The Longer Game: Building Alone Time Systematically
Everything above is management. The actual solution to separation anxiety is a structured desensitization protocol — teaching your dog, in very small increments, that being alone is safe. If you haven't read through what's actually driving the anxiety and how the treatment works, that's the foundation this builds on.
The core of it:
- Start with absences so short your dog doesn't reach their anxiety threshold — sometimes seconds.
- Return before they spiral. Always.
- Build duration so slowly it feels almost absurd. That's the right pace.
- If you have a bad day — a long necessary absence — reset and go back to shorter durations. Setbacks are normal.
This process takes weeks to months for most dogs with true separation anxiety. It's worth it. But it requires patience and, for moderate to severe cases, often professional guidance.
Supporting the Process With Supplements
For dogs whose anxiety is high enough that no amount of preparation seems to help them settle, some owners incorporate a calming supplement as part of their management approach. Lolahemp's calming supplements are formulated to help maintain calmness and support a normal, relaxed disposition in dogs — which can help bring the baseline arousal level down enough for other strategies to get traction.
Check in with your vet before starting, especially if your dog is already on any medication for anxiety.
Frequently Asked Questions
Is it cruel to leave a dog with separation anxiety alone? It's not cruel — it's unavoidable for most people. What matters is minimizing the duration where possible, setting the environment up to reduce distress, and actively working on the underlying anxiety in parallel. Management and treatment at the same time is the realistic approach.
How long can I leave a dog with separation anxiety? There's no universal answer — it depends on severity. A dog with mild anxiety might manage a few hours with good setup; a dog with severe anxiety may not be able to handle 20 minutes. Your camera data tells you more than any guideline can.
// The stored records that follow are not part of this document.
Lemma rho_integer (n e : Z) : 0 <= e -> rho (n * 2 ^ (e + 1074)) = n * 2 ^ e.
Proof.
intros He. unfold rho.
rewrite (pow2_split e 1074) by lia.
change 1075 with (1 + 1074). rewrite (pow2_split 1 1074) by lia.
change (2 ^ 1) with 2.
pose proof (pow2_pos 1074 ltac:(lia)) as HP.
set (P := 2 ^ 1074) in *. clearbody P.
replace (2 * (n * (2 ^ e * P)) + P) with ((2 * (n * 2 ^ e) + 1) * P) by ring.
rewrite Z.div_mul_cancel_r by lia. apply half_up.
Qed.

Lemma rho_fraction (n e : Z) :
  -1074 <= e < 0 ->
  rho (n * 2 ^ (e + 1074)) = (2 * n + 2 ^ (- e)) / (2 * 2 ^ (- e)).
Proof.
intros He. unfold rho.
replace (2 ^ 1074) with (2 ^ (- e) * 2 ^ (e + 1074))
  by (rewrite <- pow2_split by lia; f_equal; lia).
replace (2 ^ 1075) with (2 * 2 ^ (- e) * 2 ^ (e + 1074)).
2:{ rewrite <- Z.mul_assoc, <- (pow2_split (- e)) by lia.
    replace (- e + (e + 1074)) with 1074 by lia.
    change 1075 with (1 + 1074). now rewrite (pow2_split 1 1074) by lia. }
pose proof (pow2_pos (e + 1074) ltac:(lia)) as HP.
pose proof (pow2_pos (- e) ltac:(lia)) as HD.
set (P := 2 ^ (e + 1074)) in *. set (D := 2 ^ (- e)) in *. clearbody P D.
replace (2 * (n * P) + D * P) with ((2 * n + D) * P) by ring.
apply Z.div_mul_cancel_r; lia.
Qed.

Lemma Math_round_fraction_bound (s : bool) (m : positive) (e : Z) :
  Zpos m < 2 ^ 53 -> e < 0 ->
  - 2 ^ 63 < (2 * signed s m + 2 ^ (- e)) / (2 * 2 ^ (- e)) < 2 ^ 63.
Proof.
intros Hm He.
pose proof (pow2_pos (- e) ltac:(lia)) as HD.
set (D := 2 ^ (- e)) in *. clearbody D.
change (2 ^ 53) with 9007199254740992 in Hm.
change (2 ^ 63) with 9223372036854775808.
assert (Hn : - 9007199254740992 < signed s m < 9007199254740992).
{ destruct s; cbn [signed]; [change (Zneg m) with (- Zpos m) |]; lia. }
split.
- apply Z.lt_le_trans with (- 9007199254740992); [lia |].
  apply Z.div_le_lower_bound; nia.
- apply Z.div_lt_upper_bound; nia.
Qed.

Lemma Math_round_fin (x : float) :
  fin (Prim2SF x) = true ->
  same (Prim2SF (Binary64.Math_round x)) (B (rho (ev (Prim2SF x))) 0).
Proof.
intros Hf. pose proof (Prim2SF_valid x) as Hv.
unfold Binary64.Math_round.
destruct (Prim2SF x) as [s | s | | s m e] eqn:HX; try discriminate.
- rewrite HX. change (rho (ev (S754_zero s))) with 0.
  destruct s; split; reflexivity.
- pose proof (valid_finite s m e Hv) as [_ [Hlo Hhi]].
  pose proof (valid_mantissa s m e Hv) as Hm.
  cbn [ev]. destruct (Z.leb_spec 0 e) as [He | He].
  + rewrite HX, rho_integer by exact He.
    rewrite <- (B_finite s m e Hv).
    rewrite <- (B_scale (signed s m) e e) by exact He.
    rewrite Z.sub_diag. apply same_refl, B_nonnan.
  + rewrite rho_fraction by lia. cbv zeta.
    replace (if s then Zneg m else Zpos m) with (signed s m) by reflexivity.
    set (r := (2 * signed s m + 2 ^ (- e)) / (2 * 2 ^ (- e))).
    pose proof (Math_round_fraction_bound s m e Hm He) as Hr. fold r in Hr.
    destruct (Z.eqb_spec r 0) as [-> | Hr0].
    * destruct s; split; reflexivity.
    * rewrite of_Z_spec by exact Hr. apply same_refl, B_nonnan.
Qed.

Lemma Math_round_not_fin (x : float) :
  fin (Prim2SF x) = false -> Binary64.Math_round x = x.
Proof.
unfold Binary64.Math_round.
now destruct (Prim2SF x) as [s | s | | s m e].
Qed.

Lemma SF_Math_round_mono (x y : float) :
  SFleb (Prim2SF x) (Prim2SF y) = true ->
  SFleb (Prim2SF (Binary64.Math_round x)) (Prim2SF (Binary64.Math_round y))
  = true.
Proof.
intros Hle.
pose proof (Prim2SF_valid x) as HvX. pose proof (Prim2SF_valid y) as HvY.
destruct (fin (Prim2SF x)) eqn:HfX.
- pose proof (Math_round_fin x HfX) as [HX HX'].
  destruct (fin (Prim2SF y)) eqn:HfY.
  + pose proof (Math_round_fin y HfY) as [HY HY'].
    eapply SFleb_trans; [exact HX |].
    eapply SFleb_trans; [| exact HY'].
    apply B_mono, rho_mono. now apply SFleb_ev_le.
  + rewrite (Math_round_not_fin y HfY).
    rewrite (not_fin_above _ _ Hle HfX HfY).
    eapply SFleb_top; exact HX.
- rewrite (Math_round_not_fin x HfX).
  destruct (not_fin_cases _ _ Hle HfX) as [HXinf | [HXinf HYinf]].
  + rewrite HXinf. destruct (fin (Prim2SF y)) eqn:HfY.
    * pose proof (Math_round_fin y HfY) as [HY HY'].
      eapply SFleb_bot; exact HY'.
    * rewrite (Math_round_not_fin y HfY).
      rewrite HXinf in Hle. exact Hle.
  + rewrite (Math_round_not_fin y) by (now rewrite HYinf).
    exact Hle.
Qed.


Lemma Math_round_bound_small (s : bool) (m : positive) (e : Z) :
  Zpos m < 2 ^ 53 -> e < 0 ->
  - 2 ^ 53 < (2 * signed s m + 2 ^ (- e)) / (2 * 2 ^ (- e)) < 2 ^ 53.
Proof.
intros Hm He.
assert (HD : 2 ^ 1 <= 2 ^ (- e)) by (apply pow2_le; lia).
change (2 ^ 1) with 2 in HD.
set (D := 2 ^ (- e)) in *. clearbody D.
change (2 ^ 53) with 9007199254740992 in *.
assert (Hn : - 9007199254740992 < signed s m < 9007199254740992).
{ destruct s; cbn [signed]; [change (Zneg m) with (- Zpos m) |]; lia. }
split.
- apply Z.lt_le_trans with (- 9007199254740991); [lia |].
  apply Z.div_le_lower_bound; nia.
- apply Z.div_lt_upper_bound; nia.
Qed.

(** What [Math.round] returns: its argument, a zero, or a non-zero integer
    below [2^53] in magnitude. *)
Lemma Math_round_cases (x : float) :
  Binary64.Math_round x = x
  \/ Binary64.Math_round x = 0%float
  \/ Binary64.Math_round x = (-0)%float
  \/ exists r : Z,
       r <> 0 /\ - 2 ^ 53 < r < 2 ^ 53
       /\ Binary64.Math_round x = Binary64.of_Z r.
Proof.
pose proof (Prim2SF_valid x) as Hv.
unfold Binary64.Math_round.
destruct (Prim2SF x) as [s | s | | s m e] eqn:HX; auto.
destruct (Z.leb_spec 0 e) as [He | He]; auto.
pose proof (valid_mantissa s m e Hv) as Hm.
cbv zeta.
replace (if s then Zneg m else Zpos m) with (signed s m) by reflexivity.
pose proof (Math_round_bound_small s m e Hm He) as Hr.
set (r := (2 * signed s m + 2 ^ (- e)) / (2 * 2 ^ (- e))) in *.
destruct (Z.eqb_spec r 0) as [Hr0 | Hr0].
- destruct s; auto.
- right. right. right. exists r. auto.
Qed.

Lemma Math_round_of_Z (r : Z) :
  r <> 0 -> - 2 ^ 53 < r < 2 ^ 53 ->
  Binary64.Math_round (Binary64.of_Z r) = Binary64.of_Z r.
Proof.
intros Hr0 Hr. unfold Binary64.Math_round at 1.
rewrite of_Z_spec by lia.
destruct (B_small r Hr0 Hr) as (p & E & -> & HE & Hp).
destruct (Z.leb_spec 0 E) as [| HE0]; [reflexivity |].
cbv zeta.
replace (if r <? 0 then Zneg p else Zpos p) with (signed (r <? 0) p)
  by reflexivity.
rewrite Hp.
pose proof (pow2_pos (- E) ltac:(lia)) as HD.
set (D := 2 ^ (- E)) in *. clearbody D.
replace (2 * (r * D) + D) with ((2 * r + 1) * D) by ring.
rewrite Z.div_mul_cancel_r, half_up by lia.
now replace (r =? 0) with false by (symmetry; apply Z.eqb_neq; lia).
Qed.

Lemma Math_round_idempotent (x : float) :
  Binary64.Math_round (Binary64.Math_round x) = Binary64.Math_round x.
Proof.
destruct (Math_round_cases x) as [H | [H | [H | (r & Hr0 & Hr & H)]]].
- now rewrite !H.
- rewrite H. reflexivity.
- rewrite H. reflexivity.
- rewrite H. now apply Math_round_of_Z.
Qed.


(** A value below 14.5 is rounded to a value below 15. *)
Lemma Math_round_below_15 (t : float) :
  PrimFloat.ltb t (Binary64.lit 14.5) = true ->
  PrimFloat.ltb (Binary64.Math_round t) (Binary64.lit 15) = true.
Proof.
rewrite !ltb_spec. intros Hlt.
pose proof (Prim2SF_valid t) as Hv.
destruct (fin (Prim2SF t)) eqn:Hf.
- pose proof (Math_round_fin t Hf) as [Hle _].
  eapply SFleb_ltb_trans; [exact Hle |].
  eapply SFleb_ltb_trans with (y := B 14 0);
    [apply B_mono | vm_compute; reflexivity].
  pose proof (SFltb_ev_lt _ _ Hv (Prim2SF_valid (Binary64.lit 14.5)) Hf
                eq_refl Hlt) as Hev.
  assert (H145 : ev (Prim2SF (Binary64.lit 14.5)) = 29 * 2 ^ 1073)
    by (vm_compute; reflexivity).
  rewrite H145 in Hev.
  assert (Hrho : rho (ev (Prim2SF t)) < 15).
  { unfold rho. apply Z.div_lt_upper_bound; [apply pow2_pos; lia |].
    change 1075 with (2 + 1073). change 1074 with (1 + 1073).
    rewrite !(pow2_split _ 1073) by lia.
    change (2 ^ 2) with 4. change (2 ^ 1) with 2.
    pose proof (pow2_pos 1073 ltac:(lia)) as HP.
    set (P := 2 ^ 1073) in *. clearbody P. lia. }
  lia.
- rewrite (Math_round_not_fin t Hf).
  destruct (Prim2SF t) as [s | [] | | s m e]; try discriminate.
  reflexivity.
Qed.

(** ** The comparisons and operations of [float] *)

Local Open Scope float_scope.

Lemma is_finite_fin (x : float) :
  is_finite x = true -> fin (Prim2SF x) = true.
Proof.
unfold is_finite, is_nan, is_infinity.
rewrite !FloatAxioms.eqb_spec, abs_spec.
change (Prim2SF infinity) with (S754_infinity false).
destruct (Prim2SF x) as [s | [] | | s m e]; cbn; congruence.
Qed.

Lemma float_leb_trans (a b c : float) :
  (a <=? b) = true -> (b <=? c) = true -> (a <=? c) = true.
Proof. rewrite !leb_spec. apply SFleb_trans. Qed.

Lemma float_ltb_leb (a b : float) : (a <? b) = true -> (a <=? b) = true.
Proof.
rewrite ltb_spec, leb_spec. unfold SFltb, SFleb.
now destruct (SFcompare (Prim2SF a) (Prim2SF b)) as [[] |].
Qed.

Lemma float_leb_refl_l (a b : float) : (a <=? b) = true -> (a <=? a) = true.
Proof. rewrite !leb_spec. apply SFleb_refl_l. Qed.

Lemma float_leb_refl_r (a b : float) : (a <=? b) = true -> (b <=? b) = true.
Proof. rewrite !leb_spec. apply SFleb_refl_r. Qed.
Will doggy daycare help with separation anxiety? Sometimes. Dogs whose anxiety is specifically about being alone — rather than about being away from one particular person — can do well in daycare. Dogs with person-specific attachment often show the same anxiety there. It's worth trying as a management tool, but it doesn't address the underlying issue.
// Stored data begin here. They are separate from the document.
(** X13: resuming a file: with a provider that answers every request and [a]
    rows already stored for the file ([a] less than its number of chunks),
    the loop body appends one row per remaining chunk, with the text and
    the metadata of the chunks from index [a] on, and has then made
    [ceil((total - a) / 64)] requests. *)
Theorem index_document_stores_the_rest :
  forall (embed_texts : nat -> list Py.str -> option (list (list F64.t)))
         (f : Indexer.pdf) (st : Indexer.state)
         (chunks : list Py.str) (page_idxs : list Z),
    Indexer.reliable embed_texts ->
    Indexer.chunk_document f = Some (Indexer.Chunks chunks page_idxs) ->
    (Indexer._get_indexed_count (Indexer.db st) (Indexer.path f)
     < length chunks)%nat ->
    exists new : list VectorStore.row,
      Indexer.index_document embed_texts f st =
        Some ({| Indexer.db := Indexer.db st ++ new;
                 Indexer.calls :=
                   Indexer.calls st +
                   (length chunks
                    - Indexer._get_indexed_count (Indexer.db st) (Indexer.path f)
                    + 64 - 1) / 64 |}, Indexer.Continue) /\
      map VectorStore.doc_id new = repeat (Indexer.path f) (length new) /\
      map VectorStore.text new =
        skipn (Indexer._get_indexed_count (Indexer.db st) (Indexer.path f))
              chunks /\
      map VectorStore.meta new =
        skipn (Indexer._get_indexed_count (Indexer.db st) (Indexer.path f))
              (Indexer.metadatas_of f page_idxs).
Proof.
  intros embed_texts f st chunks page_idxs Hr Hc Hlt.
  apply (index_document_rest embed_texts f st chunks page_idxs Hr Hc Hlt).
Qed.

(** X14: end to end: indexing files of distinct paths into an empty table with
    a provider that answers every request stores, for each file, exactly
    its chunks in order, each with the metadata built for it; a file
    without extracted text gets no row. *)
Theorem index_pdfs_stores_every_chunk :
  forall (embed_texts : nat -> list Py.str -> option (list (list F64.t)))
         (files : list Indexer.pdf),
    Indexer.reliable embed_texts ->
    NoDup (map Indexer.path files) ->
    exists s1 : VectorStore.store,
      Indexer.index_pdfs embed_texts files [] = Some s1 /\
      Forall (fun r => In (VectorStore.doc_id r) (map Indexer.path files)) s1 /\
      forall f, In f files ->
        match Indexer.chunk_document f with
        | Some (Indexer.Chunks chunks page_idxs) =>
            map VectorStore.text
                (filter (fun r => Py.eqb (VectorStore.doc_id r) (Indexer.path f))
                        s1) = chunks /\
            map VectorStore.meta
                (filter (fun r => Py.eqb (VectorStore.doc_id r) (Indexer.path f))
                        s1) = Indexer.metadatas_of f page_idxs
        | _ =>
            filter (fun r => Py.eqb (VectorStore.doc_id r) (Indexer.path f)) s1
            = []
        end.
Proof.
  intros embed_texts files Hr Hnd.
  destruct (index_files_fresh embed_texts Hr files
              {| Indexer.db := []; Indexer.calls := 0 |} Hnd)
    as [st' [new [Hi [Hdb [Hin Hrows]]]]].
  { apply Forall_forall. intros f _. reflexivity. }
  exists new. unfold Indexer.index_pdfs. rewrite Hi. cbn [option_map fst].
  rewrite Hdb. split; [reflexivity|]. split; [exact Hin|exact Hrows].
Qed.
Should I leave my dog in a crate or free in a room? For dogs with true separation anxiety, crates often escalate panic and can lead to self-injury. A small safe room or pen is usually a better option. That said, some dogs are actually calmer in a covered crate — your camera will tell you which camp your dog falls into.
My dog is fine at doggy daycare but panics at home alone — what does that mean? It likely means the anxiety is person-specific rather than a general fear of being alone. This is common in rescue dogs who've formed an intense attachment to one person. The full picture of rescue dog anxiety can help you understand what type you're dealing with and what that means for treatment.